▶ [The problem]: Your task is to work out how many lines in the data that follows hold "physical" and to state that number alone.

▶ [Source material]:
(** ** supplemental-v1.json *)
Definition supplemental_v1 : list (string * string * string) := [
  ("async.backend-key", "asynchronous", "BackendKeyData outside a causal operation");
  ("async.notice", "asynchronous", "NoticeResponse outside a causal operation");
  ("async.notification", "asynchronous", "NotificationResponse outside a causal operation");
  ("async.parameter-status", "asynchronous", "ParameterStatus outside a causal operation");
  ("cancellation.registry-rewrite", "cancellation", "Client cancellation keys are rewritten");
  ("cancellation.registry-teardown", "cancellation", "Cancellation mappings are removed at teardown");
  ("cancellation.selected-session", "cancellation", "Only the selected session receives cancellation");
  ("auth.plaintext.trust", "authentication-profile", "Plaintext trust authentication");
  ("auth.plaintext.cleartext-password", "authentication-profile", "Plaintext cleartext-password authentication");
  ("auth.plaintext.md5", "authentication-profile", "Plaintext MD5 authentication");
  ("auth.plaintext.scram-sha-256", "authentication-profile", "Plaintext SCRAM-SHA-256 authentication");
  ("auth.tls.scram-sha-256-plus", "authentication-profile", "TLS SCRAM-SHA-256-PLUS outcome");
  ("auth.tls.negotiation", "authentication-profile", "TLS negotiation");
  ("auth.tls.rejection", "authentication-profile", "Required TLS rejection");
  ("replication.physical.wal", "replication", "Physical replication WAL CopyData");
  ("replication.physical.standby-status", "replication", "Physical replication standby-status update");
  ("replication.physical.cancellation", "replication", "Physical replication cancellation and teardown");
  ("scripted.authentication.gss", "scripted", "GSS authentication request");
  ("scripted.authentication.gss-continue", "scripted", "GSS continuation");
  ("scripted.authentication.kerberos-v5", "scripted", "KerberosV5 authentication request");
  ("scripted.authentication.sspi", "scripted", "SSPI authentication request");
  ("scripted.copy-both.client-half-close-first", "scripted", "COPY-BOTH client half-close first");
  ("scripted.copy-both.server-half-close-first", "scripted", "COPY-BOTH server half-close first");
  ("scripted.copy-fail.exact", "scripted", "Exact CopyFail reconstruction");
  ("scripted.encryption.gss-request", "scripted", "GSS encryption negotiation");
  ("scripted.encryption.legacy-error", "scripted", "Legacy encryption error");
  ("scripted.function-call", "scripted", "Legacy FunctionCall exchange");
  ("scripted.illegal.copy-data-while-ready", "malformed", "Illegal CopyData sequencing");
  ("scripted.malformed.invalid-encoding", "malformed", "Invalid protocol string encoding");
  ("scripted.malformed.invalid-length", "malformed", "Invalid frame length");
  ("scripted.malformed.truncated-frame", "malformed", "Truncated frame");
  ("scripted.malformed.unknown-tag", "malformed", "Unknown message tag");
  ("fault.backend-termination", "fault", "Selected backend termination");
  ("fault.resource-exhaustion", "fault", "Configured resource exhaustion");
  ("fault.interrupted-copy", "fault", "Interrupted COPY");
  ("fault.deadlock", "fault", "Deadlock fault window");
  ("fault.postgres-restart", "fault", "PostgreSQL restart fault window")
]%string.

▶ [Task solution]: 3